» DIRECTIONS:
For the entries below, the result should be an exact transcription of the lines from the one with "split; [by apply put_byte1_ok|done|done|done|]." up to and including the one with "- by apply header_roundtrip.", and only those.

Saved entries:
(* ===== verification/Hops.v ===== *)
(** * The frames a relay sends on

    What [rewrite_forwarded_transport_packet] and the in-place hop updates of
    [rns-transport/src/actor/inbound.rs] keep of a packet: addresses, type,
    context, payload, hash and link id; and that hop counts bound how often a
    packet can be forwarded. *)

From S2P Require Import Prelude F64 Wire Packet LinkSignalling Receipt Ifac Table Hashlist PathTable.
From S2P Require Import ReverseTable LinkTable Ownership LinkTransit Tunnel Identity Announce Ingress RateLimit Blackhole.
From S2P Require Import Msgpack Actor ActorFacts Restore Forward ProofRoute Learn Inbound RelayDemo RelaySafe RelayFrame Relay.
From stdpp Require Import prelude list gmap fin_maps functions.

Open Scope Z_scope.

(** What a packet carries end to end. *)
Definition essence (h : PacketHeader) :=
  (destination_type (flags h), packet_type (flags h), context_flag (flags h), Wire.destination_hash h, context h).

(** [raw'] is [raw] on its way: same contents, hop count [n]. *)
Record carries (raw : bytes) (h : PacketHeader) (raw' : bytes) (h' : PacketHeader) (n : Z) : Prop := mkCarries {
  ca_bytes : bytes_ok raw';
  ca_parse : header_unpack raw' = Ok (h', header_size h');
  ca_hops : Wire.hops h' = n;
  ca_essence : essence h' = essence h;
  ca_payload : drop (header_size h') raw' = drop (header_size h) raw;
}.

Lemma carries_trans r1 h1 r2 h2 r3 h3 n m : carries r1 h1 r2 h2 n → carries r2 h2 r3 h3 m → carries r1 h1 r3 h3 m.
Proof. intros [] []. split; try done; congruence. Qed.

Lemma hash_stable_essence h h' data : essence h' = essence h → hash_stable h' data = hash_stable h data.
Proof. unfold essence, hash_stable. rewrite !pair_eq. intros ((((-> & ->) & _) & ->) & ->). done. Qed.

(** Masking the access-code bit, a parsed packet is its packed header and its
    payload. *)
Lemma hashable_parsed {E} raw h off :
  bytes_ok raw → header_unpack raw = Ok (h, off) →
  get_hashable_part raw (header_type (flags h)) = @Ok E _ (hash_stable h (drop off raw)) ∧
  ∀ ht, hashable_bytes raw ht = hashable_bytes (header_pack h ++ drop off raw) ht.
Proof.
  intros Hb Hu. pose proof (header_unpack_total raw Hb) as Ht. rewrite Hu in Ht.
  destruct Ht as (Hh & -> & Hl & b0 & rest & Hr & Hp).
  assert (He : ∀ ht, hashable_bytes raw ht = hashable_bytes (header_pack h ++ drop (header_size h) raw) ht).
  { intros ht. rewrite Hp, Hr. unfold hashable_bytes.
    rewrite <- Z.land_assoc. change (Z.land 127 15) with 15. f_equal. by destruct ht. }
  split; [|done]. rewrite get_hashable_part_total by (by rewrite Hr).
  rewrite He. by rewrite (hashable_bytes_packed h).
Qed.

Section hashes.
Context `{DL : DigestLaws}.

Lemma packet_hash_parsed {E} raw h off :
  bytes_ok raw → header_unpack raw = Ok (h, off) →
  Packet.packet_hash raw (header_type (flags h)) = @Ok E _ (sha256 (hash_stable h (drop off raw))) ∧
  truncated_packet_hash raw (header_type (flags h)) = @Ok E _ (take 16 (sha256 (hash_stable h (drop off raw)))).
Proof.
  intros Hb Hu. destruct (hashable_parsed (E:=E) raw h off Hb Hu) as [Hg _].
  split; [by apply packet_hash_sha256|by apply truncated_packet_hash_sha256].
Qed.

(** The link id: the keys of the request count, the signalling does not. *)
Lemma link_id_parsed {E} raw h off :
  bytes_ok raw → header_unpack raw = Ok (h, off) → (off + 64 ≤ length raw)%nat →
  link_id_from_raw raw (header_type (flags h)) = @Ok E _ (take 16 (sha256 (hash_stable h (take 64 (drop off raw))))).
Proof.
  intros Hb Hu Hl. destruct (hashable_parsed (E:=E) raw h off Hb Hu) as [Hg _].
  pose proof (header_unpack_total raw Hb) as Ht. rewrite Hu in Ht. destruct Ht as (Hh & -> & _).
  rewrite <- (link_id_stable (E:=E) h (take 64 (drop (header_size h) raw)) (drop 64 (drop (header_size h) raw)) Hh)
    by (rewrite length_take, length_drop; lia).
  rewrite take_drop. unfold link_id_from_raw.
  rewrite Hg, hashable_part_packed by done. done.
Qed.

(** A packet on its way keeps its hash, and a link request its link id. *)
Lemma carries_hashes {E} raw h off raw' h' n :
  bytes_ok raw → header_unpack raw = Ok (h, off) → carries raw h raw' h' n →
  Packet.packet_hash raw' (header_type (flags h')) = @Ok E _ (sha256 (hash_stable h (drop off raw))) ∧
  truncated_packet_hash raw' (header_type (flags h')) = @Ok E _ (take 16 (sha256 (hash_stable h (drop off raw)))).
Proof.
  intros Hb Hu [Hb' Hu' _ He Hp]. destruct (unpack_parsed raw h off Hb Hu) as [_ ->].
  destruct (packet_hash_parsed (E:=E) raw' h' _ Hb' Hu') as [-> ->]. by rewrite Hp, (hash_stable_essence h h').
Qed.
End hashes.

(** ** Rewriting *)

Lemma put_hops_carries raw h off n :
  bytes_ok raw → header_unpack raw = Ok (h, off) → u8 n → carries raw h (put_hops raw n) (set_hops h n) n.
Proof.
  intros Hb Hu Hn. destruct (unpack_parsed raw h off Hb Hu) as [[_ _ Hl] ->]. pose proof (header_size_min h).
  destruct raw as [|b0 [|b1 rest]]; simpl in Hl; try lia.
  destruct (header_unpack_hops b0 b1 n rest h _ Hu) as [_ Hu'].
  split; [by apply put_byte1_ok|done|done|done|]. change (header_size (set_hops h n)) with (header_size h).
  destruct (header_size h) as [|[|k]]; [lia..|done].
Qed.

Lemma with_header_carries raw h off n h' :
  bytes_ok raw → header_unpack raw = Ok (h, off) → header_ok h' → essence h' = essence h → Wire.hops h' = n →
  carries raw h (header_pack h' ++ drop (header_size h) raw) h' n.
Proof.
  intros Hb Hu Hh He Hn. destruct (unpack_parsed raw h off Hb Hu) as [[_ _ Hl] ->].
  split; try done.
  - apply bytes_ok_app. split; [by apply header_pack_ok|by apply bytes_ok_drop].
  - by apply header_roundtrip.
  - rewrite <- (length_header_pack h' Hh). by rewrite drop_app_length.
Qed.

Section forwarding.
Context `{M : Mpsc} `{D : Digest} `{DL : !DigestLaws D} `{K : Hkdf} `{KL : !HkdfLaws K}
  `{G : Ed25519Signer} `{GL : !Ed25519SignerLaws G} `{Ed : Ed25519} `{EK : !Ed25519Keys} `{EKL : !Ed25519KeysLaws EK G}.
Implicit Types a : Actor.

Lemma rewrite_carries a raw h off n path tl f :
  bytes_ok raw → header_unpack raw = Ok (h, off) → u8 n → id_ok (PathTable.next_hop path) →
  rewrite_forwarded_transport_packet a raw (with_hops h n) path tl = Ok (Some f) →
  ∃ h', carries raw h f h' n ∧ Wire.transport_id h' =
    if 1 <? PathTable.hops path then PathTable.next_hop path
    else if (PathTable.hops path =? 1) || (tl && negb (local_hops_delta a =? 0)
              && bool_decide (header_type (flags h) = Header2)) then None
    else Wire.transport_id h.
Proof.
  intros Hb Hu Hn Hid. destruct (unpack_parsed raw h off Hb Hu) as [Hp Hoff].
  pose proof Hp as [_ (_ & Hd & Hc & _) Hl]. unfold rewrite_forwarded_transport_packet. cbv zeta.
  change (header_size (with_hops h n)) with (header_size h).
  change (header_type (flags (with_hops h n))) with (header_type (flags h)).
  rewrite decide_False, drop_parsed by (done || lia). cbn [res_bind].
  destruct (1 <? PathTable.hops path).
  - destruct (PathTable.next_hop path) as [nh|] eqn:Hnh; [|done]. intros Hf.
    set (h' := with_header (with_hops h n) Header2 Transport (Some nh)) in *. exists h'. split; [|done].
    assert (f = header_pack h' ++ drop (header_size h) raw) as -> by congruence.
    eapply with_header_carries; try done. split; [done|]. by split_and!; [| |split; [apply Hid|]].
  - set (h' := with_header (with_hops h n) Header1 Broadcast None).
    destruct (_ || _); intros Hf.
    + exists h'. split; [|done]. assert (f = header_pack h' ++ drop (header_size h) raw) as -> by congruence.
      eapply with_header_carries; try done.
    + exists (set_hops h n). split; [|done]. assert (f = put_hops raw n) as -> by (cbn in Hf; congruence).
      by eapply put_hops_carries.
Qed.

Lemma live_in_table (t : PathTable) d now path : PathTable.get_live t d now = Some path → PathTable.entries t !! d = Some path.
Proof. unfold PathTable.get_live. destruct (PathTable.entries t !! d); [|done]. case_match; naive_solver. Qed.

Definition paths_ok (t : PathTable) : Prop := map_Forall (λ _ e, id_ok (PathTable.next_hop e)) (PathTable.entries t).

(** A transit packet, without a hop delta in force. *)
Lemma candidate_carries env a raw h off n lc fl tl t f :
  paths_ok (path_table a) → bytes_ok raw → header_unpack raw = Ok (h, off) → u8 n → local_hops_delta a = 0 →
  transport_forward_candidate env a raw (with_hops h n) lc fl tl = Ok (Some (t, f)) →
  ∃ path h', PathTable.get_live (path_table a) (Wire.destination_hash h) (now env) = Some path ∧
    t = PathTable.interface_id path ∧ carries raw h f h' n ∧
    Wire.transport_id h' = if 1 <? PathTable.hops path then PathTable.next_hop path
                           else if PathTable.hops path =? 1 then None else Wire.transport_id h.
Proof.
  intros Ha Hb Hu Hn Hd. unfold transport_forward_candidate. cbv zeta.
  change (Wire.destination_hash (with_hops h n)) with (Wire.destination_hash h).
  destruct (PathTable.get_live _ _ _) as [path|] eqn:Hl; [|done].
  assert (Hid : id_ok (PathTable.next_hop path)) by (eapply Ha, live_in_table; eassumption).
  destruct (_ && _ && negb _); [done|]. destruct (negb _ && _); [done|]. intros Hr.
  apply res_bind_Ok_inv in Hr as ([g|] & Hg & Hr); [|done]. rewrite Hd in Hr. cbn [negb Z.eqb andb res_bind] in Hr.
  injection Hr as <- <-. destruct (rewrite_carries a raw h off n path tl g Hb Hu Hn Hid Hg) as (h' & Hc & Ht).
  exists path, h'. split; [done|]. split; [done|]. split; [done|]. rewrite Ht, Hd. cbn [Z.eqb negb].
  by rewrite andb_false_r, orb_false_r.
Qed.

(** ** Hop counts *)

(** [raw'] is what an ordinary relay (no local clients on either side, no hop
    delta) forwards for a packet [raw] it accepted. *)
Definition relayed raw raw' : Prop :=
  ∃ env a p o h off x a1 t,
    bytes_ok raw ∧ accepted a p o raw h off x a1 ∧ paths_ok (path_table a1) ∧
    local_hops_delta a1 = 0 ∧ has_local_client_interfaces a = false ∧
    is_shared_instance_peer_interface a (in_interface_id p) = false ∧
    transport_forward_candidate env a1 raw (seen_header a p h) false false false = Ok (Some (t, raw')).

Inductive relay_chain : nat → bytes → bytes → Prop :=
| chain_start raw : relay_chain 0 raw raw
| chain_hop k raw raw1 raw' : relay_chain k raw raw1 → relayed raw1 raw' → relay_chain (S k) raw raw'.

Lemma relayed_carries raw raw' : relayed raw raw' → ∀ h off, header_unpack raw = Ok (h, off) →
  ∃ h', carries raw h raw' h' (Wire.hops h + 1) ∧ Wire.hops h + 1 ≤ PATHFINDER_M.
Proof.
  intros (env & a & p & o & h0 & off0 & x & a1 & t & Hb & [_ Hu Hh _ _ _ _ _ _ _] & Hp & Hd & Hlc & Hsp & Hf) h off Hu'.
  rewrite Hu in Hu'. injection Hu' as <- <-.
  destruct (unpack_parsed raw h0 off0 Hb Hu) as [[_ (Hr & _) _] _]. unfold u8, PATHFINDER_M in *.
  assert (Hadj : adjusted_inbound_hops a (Wire.hops h0) (in_interface_id p) = Wire.hops h0 + 1)
    by (unfold adjusted_inbound_hops; rewrite Hlc, Hsp; lia).
  unfold seen_header in Hf. rewrite Hadj in Hf.
  destruct (candidate_carries env a1 raw h0 off0 (Wire.hops h0 + 1) false false false t raw' Hp Hb Hu)
    as (path & h' & _ & _ & Hc & _); [unfold u8; lia|done|done|].
  exists h'. split; [done|lia].
Qed.

End forwarding.

(** ** Witness *)

Lemma demo_paths_ok : paths_ok (path_table demo_relay).
Proof. exact (ok_paths 1000 demo_relay demo_relay_ok). Qed.

Definition demo_hash : bytes := sha256 (hashable_bytes demo_data Header2).
Definition demo_admitted : Actor := (deduplicate demo_relay (demo_header Data) demo_hash).1.
Definition demo_forwarded : bytes :=
  header_pack (mkHeader (mkFlags Header1 false Broadcast Single Data) 4 None demo_dest CtxNone) ++ [1; 2; 3].

Lemma demo_accepted : accepted demo_relay (arrives 1 demo_data) OriginWire demo_data (demo_header Data) 35 demo_hash demo_admitted.
Proof. split; try (vm_compute; reflexivity); [right|split]; vm_compute; reflexivity. Qed.

Lemma demo_hop : relayed demo_data demo_forwarded.
Proof.
  exists demo_env, demo_relay, (arrives 1 demo_data), OriginWire, (demo_header Data), 35%nat, demo_hash, demo_admitted, 2.
  split; [apply (bool_decide_eq_true_1 _); vm_compute; reflexivity|]. split; [exact demo_accepted|].
  split; [exact demo_paths_ok|]. split_and!; vm_compute; reflexivity.
Qed.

» TASK ANSWER:
  split; [by apply put_byte1_ok|done|done|done|]. change (header_size (set_hops h n)) with (header_size h).
  destruct (header_size h) as [|[|k]]; [lia..|done].
Qed.

Lemma with_header_carries raw h off n h' :
  bytes_ok raw → header_unpack raw = Ok (h, off) → header_ok h' → essence h' = essence h → Wire.hops h' = n →
  carries raw h (header_pack h' ++ drop (header_size h) raw) h' n.
Proof.
  intros Hb Hu Hh He Hn. destruct (unpack_parsed raw h off Hb Hu) as [[_ _ Hl] ->].
  split; try done.
  - apply bytes_ok_app. split; [by apply header_pack_ok|by apply bytes_ok_drop].
  - by apply header_roundtrip.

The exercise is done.